En voilà assez sur l’origine empirique du problème de la réalité du monde extérieur, — laquelle constitue une question tout à fait à part : revenons à l’origine spéculative du problème. Nous avons découvert qu’elle résultait tout d’abord d’un emploi abusif du principe de raison, appliqué au rapport du sujet et de l’objet, et, en second lieu, de la confusion de deux formes du principe : cette confusion consiste à transporter le principe de raison, considéré comme loi de connaissance, dans un domaine où il n’a d’autorité qu’à titre de loi du devenir. Cependant la question n’eût point tant arrêté les philosophes, si elle n’avait en elle-même quelque portée, si elle ne recélait pas une pensée plus profonde et plus vraie que ne le ferait supposer son origine la plus prochaine : à quoi il faut ajouter que cette pensée, quand elle chercha à s’exprimer d’une manière réfléchie, s’embarrassa dans des questions et des formules absurdes et dénuées de sens.

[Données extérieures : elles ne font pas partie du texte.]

(** Asking again with a changed request. *)
Lemma reissue_spec c (w : world) g call r r' : stable c w -> lookup call (requests (mapper w)) = Some r -> action r' = action r ->
  (forall id, action r = Some id -> as_done id g) -> as_ok g -> as_next (service w) = as_next g -> kind r' = kind r ->
  (patience (options (mapper w)) r' < patience (options (mapper w)) r)%nat ->
  exists w', internal_issue call (put_service g (update call r' w)) = Some w' /\ stable c w' /\ answered_call call r w w'.
Proof.
  intros [Hi Hs Hb] Hl Ha Hd Hg Hn Hk Hp.
  assert (inv c (put_service g (update call r' w))) as Hi1.
  { apply inv_service; [by eapply inv_update; [|exact Hl|left]|done|]. cbn. lia. }
  destruct (issue_spec c _ call r' Hi1 (lookup_set call r' _ r Hl)) as (w' & E & Hi' & (E1 & E2 & E3 & E4 & E5) & _ & Hw').
  { rewrite Ha. exact Hd. }
  exists w'. split; [exact E|]. split.
  - constructor; [done| |].
    + eapply issued_or_ended_issued; [exact Hw'|]. cbn. apply Forall_forall. intros [x y] Hin Hne. cbn in Hne |- *.
      apply set_request_elem in Hin as [[-> _]|[_ Hin]]; [done|]. unfold issued in Hs. rewrite Forall_forall in Hs. apply (Hs (x, y) Hin).
    + rewrite E3. destruct Hw' as [(id & _ & -> & _)|(-> & _)]; [done|by apply books_neutral].
  - destruct Hw' as [(id & Hid & Eh & Er)|(Eh & _ & _ & Er)].
    + right. exists id, r'. change (requests (mapper (put_service g (update call r' w)))) with (set_request call r' (requests (mapper w))) in Er.
      rewrite set_set in Er. cbn in Hid. split; [lia|done].
    + left. eexists. split; [exact Eh|]. change (requests (mapper (put_service g (update call r' w)))) with (set_request call r' (requests (mapper w))) in Er.
      by rewrite drop_set in Er.
Qed.

(** Ending a call that changes what is held. *)
Lemma end_spec c (w : world) m call r e : stable c w -> lookup call (requests (mapper w)) = Some r ->
  (forall id, action r = Some id -> as_done id (service w)) ->
  requests m = requests (mapper w) -> next_call m = next_call (mapper w) -> NoDup (map key (held m)) ->
  books (held m) (heard w ++ [(call, e)]) ->
  exists w', finish_with call e (put m w) = Some w' /\ stable c w' /\ same_rest m (mapper w') /\ answered_call call r w w'.
Proof.
  intros [Hi Hs Hb] Hl Hd Hr Hn Hk Hb'.
  destruct (finish_call_spec c (put m w) call r e) as (w' & E & Hi' & Hrest & Er & Eh);
    [by apply inv_mapper|cbn; by rewrite Hr|done|].
  exists w'. split; [exact E|]. cbn in Er, Eh. rewrite Hr in Er. split; [|split; [done|left; by exists e]].
  destruct Hrest as (_ & _ & E3 & _). constructor; [done| |by rewrite E3, Eh].
  unfold issued. rewrite Er. by apply issued_drop, issued_other.
Qed.

Lemma end_same c (w : world) call r e : stable c w -> lookup call (requests (mapper w)) = Some r ->
  (forall id, action r = Some id -> as_done id (service w)) -> neutral e ->
  exists w', finish_with call e w = Some w' /\ stable c w' /\ answered_call call r w w'.
Proof.
  intros Hw Hl Hd He. destruct (end_spec c w (mapper w) call r e) as (w' & E & ? & _ & ?);
    [done|done|done|done|done|apply Hw|by apply books_neutral; [apply Hw|]|].
  exists w'. by destruct w.
Qed.

Definition answer_outcome (id : Z) (w w' : world) : Prop :=
  match owner id w with None => w' = w | Some (call, r) => answered_call call r w w' end.

Definition answer_fine (c : list Z) (id : Z) (w : world) (r : option world) : Prop :=
  exists w', r = Some w' /\ stable c w' /\ answer_outcome id w w'.

Lemma response_fine c now id result (w : world) : stable c w -> as_done id (service w) ->
  answer_fine c id w (EventActionResponse now id result w).
Proof.
  intros Hw Hd. unfold answer_fine, answer_outcome, EventActionResponse. destruct (owner id w) as [[call r]|] eqn:Eo; [|by exists w].
  destruct (owner_spec id w call r c (stable_inv _ _ Hw) Eo) as [Hl Ha].
  assert (forall i, action r = Some i -> as_done i (service w)) as Hdr by (intros i Hi; congruence).
  pose proof (inv_keys _ _ (stable_inv _ _ Hw)) as Hk. pose proof (stable_books _ _ Hw) as Hb.
  assert (forall e, neutral e -> exists w', finish_with call e w = Some w' /\ stable c w' /\ answered_call call r w w') as Hend
    by (intros; by apply end_same).
  assert (forall e, e = EventMappingAdded (granted_mapping r result) \/ e = EventMappingRenewed (granted_mapping r result) ->
    exists w', finish_with call e (put (internal_scheduleRenewal now (granted_mapping r result)
      (with_held (hold (granted_mapping r result) (held (mapper w))) (mapper w))) w) = Some w' /\ stable c w' /\ answered_call call r w w') as Hgrant.
  { intros e He. set (m := internal_scheduleRenewal _ _ _).
    assert (requests m = requests (mapper w) /\ next_call m = next_call (mapper w) /\ held m = hold (granted_mapping r result) (held (mapper w)))
      as (E1 & E2 & E3) by (unfold m, internal_scheduleRenewal; repeat case_match; done).
    destruct (end_spec c w m call r e) as (w' & E & ? & _ & ?); [done|done|done|done|done|rewrite E3; by apply hold_keys|rewrite E3; by apply books_hold|].
    by exists w'. }
  destruct (kind r) eqn:Ek.
  - rewrite bool_decide_eq_false_2 by done. apply Hgrant. by left.
  - rewrite bool_decide_eq_false_2 by done. apply Hgrant. by left.
  - destruct (end_spec c w (with_held (internal_forget (r_key r) (held (mapper w))) (mapper w)) call r (EventMappingRemoved (r_key r)))
      as (w' & E & ? & _ & ?); [done|done|done|done|done|by apply forget_keys|by apply books_forget; [|left]|]. by exists w'.
  - by apply Hend.
  - cbn [maxEntries with_entries]. destruct (Z.leb_spec (maxEntries r) (zlen (collected r ++ [listed_mapping result]))) as [Hm|Hm]; [by apply Hend|].
    apply (reissue_spec c w (service w) call r); try done; [apply Hw|].
    unfold patience. cbn [kind with_entries maxEntries collected]. rewrite Ek. rewrite zlen_app in *. change (zlen [listed_mapping result]) with 1 in *. lia.
  - by apply Hend.
  - rewrite bool_decide_eq_true_2 by done. apply Hgrant. by right.
Qed.

Lemma failure_fine c id e (w : world) : stable c w -> as_done id (service w) -> answer_fine c id w (EventActionError id e w).
Proof.
  intros Hw Hd. unfold answer_fine, answer_outcome, EventActionError. destruct (owner id w) as [[call r]|] eqn:Eo; [|by exists w].
  destruct (owner_spec id w call r c (stable_inv _ _ Hw) Eo) as [Hl Ha]. apply end_same; [done|done| |done]. intros i Hi. congruence.
Qed.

C’est là, à mon avis, ce qui est arrivé ; or, ce sens profond du problème, qui a vainement cherché jusqu’ici sa formule, en voici, selon moi, l’expression exacte : Le monde donné dans l’intuition, qu’est-il de plus que ma représentation ?

Ce monde que je ne connais que d’une manière représentative, est-il analogue à mon propre corps qui se révèle à ma conscience sous deux formes : comme représentation et comme volonté ?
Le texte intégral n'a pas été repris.